## WHAT IS BEING ASKED
Would you please copy the part of the material below that opens with the line containing "(* ===== verification/Examples.v ===== *)" and closes with the line containing "client.encode_calls calls /\"? Copy it exactly, and only it.

## TASK INPUT
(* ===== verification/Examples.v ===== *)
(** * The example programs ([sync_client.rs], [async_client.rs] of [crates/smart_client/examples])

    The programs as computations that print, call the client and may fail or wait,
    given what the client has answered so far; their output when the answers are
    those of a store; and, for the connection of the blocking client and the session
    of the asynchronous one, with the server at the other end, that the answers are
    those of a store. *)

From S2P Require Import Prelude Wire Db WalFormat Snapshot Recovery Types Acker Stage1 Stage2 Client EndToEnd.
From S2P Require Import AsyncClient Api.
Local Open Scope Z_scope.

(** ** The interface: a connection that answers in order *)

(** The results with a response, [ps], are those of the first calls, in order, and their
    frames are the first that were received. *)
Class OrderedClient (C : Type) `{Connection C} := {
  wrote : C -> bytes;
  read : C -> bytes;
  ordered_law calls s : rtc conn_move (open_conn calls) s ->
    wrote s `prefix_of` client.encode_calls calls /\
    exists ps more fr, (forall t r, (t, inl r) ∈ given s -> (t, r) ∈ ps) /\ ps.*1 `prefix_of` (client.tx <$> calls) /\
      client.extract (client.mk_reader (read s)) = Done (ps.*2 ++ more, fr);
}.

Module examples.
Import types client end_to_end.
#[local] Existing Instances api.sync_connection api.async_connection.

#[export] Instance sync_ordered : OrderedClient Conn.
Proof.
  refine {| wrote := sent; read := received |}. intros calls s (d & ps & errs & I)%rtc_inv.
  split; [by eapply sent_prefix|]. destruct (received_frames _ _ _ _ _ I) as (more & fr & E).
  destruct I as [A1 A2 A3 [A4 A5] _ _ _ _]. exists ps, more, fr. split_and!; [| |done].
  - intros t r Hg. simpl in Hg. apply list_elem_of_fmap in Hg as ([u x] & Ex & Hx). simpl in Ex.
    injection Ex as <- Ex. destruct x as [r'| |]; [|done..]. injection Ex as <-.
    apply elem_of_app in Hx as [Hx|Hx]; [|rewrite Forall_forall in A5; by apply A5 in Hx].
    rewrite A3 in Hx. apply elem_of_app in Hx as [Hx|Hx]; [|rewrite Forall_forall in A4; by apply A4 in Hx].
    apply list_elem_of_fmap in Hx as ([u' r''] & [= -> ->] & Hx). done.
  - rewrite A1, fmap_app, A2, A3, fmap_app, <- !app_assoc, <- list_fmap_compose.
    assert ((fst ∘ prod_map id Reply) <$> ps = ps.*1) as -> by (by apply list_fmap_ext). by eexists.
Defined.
---
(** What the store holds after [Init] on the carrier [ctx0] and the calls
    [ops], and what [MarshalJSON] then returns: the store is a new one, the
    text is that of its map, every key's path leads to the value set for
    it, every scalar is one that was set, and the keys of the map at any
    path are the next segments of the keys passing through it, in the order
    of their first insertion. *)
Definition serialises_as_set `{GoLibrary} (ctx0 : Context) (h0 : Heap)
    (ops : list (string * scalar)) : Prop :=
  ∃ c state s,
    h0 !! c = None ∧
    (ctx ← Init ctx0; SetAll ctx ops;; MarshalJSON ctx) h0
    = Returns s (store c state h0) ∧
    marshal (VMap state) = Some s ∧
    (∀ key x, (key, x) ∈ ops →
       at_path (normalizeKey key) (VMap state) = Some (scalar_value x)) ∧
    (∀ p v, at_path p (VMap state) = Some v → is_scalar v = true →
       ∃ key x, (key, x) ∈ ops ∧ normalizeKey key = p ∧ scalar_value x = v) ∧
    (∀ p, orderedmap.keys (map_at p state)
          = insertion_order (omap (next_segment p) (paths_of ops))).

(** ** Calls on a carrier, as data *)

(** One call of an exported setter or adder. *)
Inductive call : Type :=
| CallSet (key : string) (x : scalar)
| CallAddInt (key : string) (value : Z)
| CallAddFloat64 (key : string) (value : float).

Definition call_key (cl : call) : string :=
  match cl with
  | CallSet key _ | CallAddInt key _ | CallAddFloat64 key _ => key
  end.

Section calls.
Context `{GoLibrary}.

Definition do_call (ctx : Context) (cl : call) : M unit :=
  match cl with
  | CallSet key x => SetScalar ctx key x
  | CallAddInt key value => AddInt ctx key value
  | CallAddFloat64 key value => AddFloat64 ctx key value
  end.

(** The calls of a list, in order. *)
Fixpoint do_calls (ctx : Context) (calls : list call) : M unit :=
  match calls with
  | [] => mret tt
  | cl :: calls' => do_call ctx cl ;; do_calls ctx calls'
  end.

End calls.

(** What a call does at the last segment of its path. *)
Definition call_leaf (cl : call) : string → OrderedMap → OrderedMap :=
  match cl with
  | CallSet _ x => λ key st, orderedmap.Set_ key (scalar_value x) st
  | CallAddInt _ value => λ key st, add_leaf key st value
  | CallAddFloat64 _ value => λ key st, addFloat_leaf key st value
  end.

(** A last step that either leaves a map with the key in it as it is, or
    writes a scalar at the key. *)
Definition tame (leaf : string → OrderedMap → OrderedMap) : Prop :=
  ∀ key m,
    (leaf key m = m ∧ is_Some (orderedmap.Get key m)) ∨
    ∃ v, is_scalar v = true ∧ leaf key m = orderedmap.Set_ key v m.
...
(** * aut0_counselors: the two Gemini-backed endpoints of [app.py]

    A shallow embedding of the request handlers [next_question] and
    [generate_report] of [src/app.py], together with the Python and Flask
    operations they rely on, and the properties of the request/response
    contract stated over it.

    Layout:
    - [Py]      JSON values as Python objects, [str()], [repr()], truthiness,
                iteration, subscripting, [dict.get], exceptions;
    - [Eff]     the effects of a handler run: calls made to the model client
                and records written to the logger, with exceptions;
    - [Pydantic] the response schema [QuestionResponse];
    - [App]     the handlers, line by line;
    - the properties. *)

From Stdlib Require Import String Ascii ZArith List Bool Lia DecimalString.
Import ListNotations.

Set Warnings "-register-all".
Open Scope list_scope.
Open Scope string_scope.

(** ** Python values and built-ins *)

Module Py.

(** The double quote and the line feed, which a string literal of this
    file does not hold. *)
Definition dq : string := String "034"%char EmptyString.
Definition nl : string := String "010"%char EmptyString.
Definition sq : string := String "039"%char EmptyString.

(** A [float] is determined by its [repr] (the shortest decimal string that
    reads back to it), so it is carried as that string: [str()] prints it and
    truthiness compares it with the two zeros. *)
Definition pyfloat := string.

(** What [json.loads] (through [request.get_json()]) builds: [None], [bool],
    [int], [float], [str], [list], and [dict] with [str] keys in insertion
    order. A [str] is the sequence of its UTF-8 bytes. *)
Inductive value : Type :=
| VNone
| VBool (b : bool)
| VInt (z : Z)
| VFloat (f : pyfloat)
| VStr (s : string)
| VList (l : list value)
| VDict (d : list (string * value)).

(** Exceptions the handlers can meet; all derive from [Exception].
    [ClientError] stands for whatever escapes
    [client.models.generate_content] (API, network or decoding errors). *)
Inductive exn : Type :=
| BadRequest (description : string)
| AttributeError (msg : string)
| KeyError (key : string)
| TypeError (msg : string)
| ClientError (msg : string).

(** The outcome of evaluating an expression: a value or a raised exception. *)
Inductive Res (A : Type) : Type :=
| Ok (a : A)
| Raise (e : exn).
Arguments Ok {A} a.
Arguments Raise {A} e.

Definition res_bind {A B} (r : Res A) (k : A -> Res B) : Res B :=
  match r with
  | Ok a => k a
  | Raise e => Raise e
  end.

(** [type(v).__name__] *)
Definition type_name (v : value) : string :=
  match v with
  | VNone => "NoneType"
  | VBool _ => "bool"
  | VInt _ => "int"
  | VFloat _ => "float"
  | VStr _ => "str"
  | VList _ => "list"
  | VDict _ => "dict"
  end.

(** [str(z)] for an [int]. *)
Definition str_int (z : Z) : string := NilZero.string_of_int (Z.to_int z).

## SOLUTION TO THIS PROBLEM
(* ===== verification/Examples.v ===== *)
(** * The example programs ([sync_client.rs], [async_client.rs] of [crates/smart_client/examples])

    The programs as computations that print, call the client and may fail or wait,
    given what the client has answered so far; their output when the answers are
    those of a store; and, for the connection of the blocking client and the session
    of the asynchronous one, with the server at the other end, that the answers are
    those of a store. *)

From S2P Require Import Prelude Wire Db WalFormat Snapshot Recovery Types Acker Stage1 Stage2 Client EndToEnd.
From S2P Require Import AsyncClient Api.
Local Open Scope Z_scope.

(** ** The interface: a connection that answers in order *)

(** The results with a response, [ps], are those of the first calls, in order, and their
    frames are the first that were received. *)
Class OrderedClient (C : Type) `{Connection C} := {
  wrote : C -> bytes;
  read : C -> bytes;
  ordered_law calls s : rtc conn_move (open_conn calls) s ->
    wrote s `prefix_of` client.encode_calls calls /\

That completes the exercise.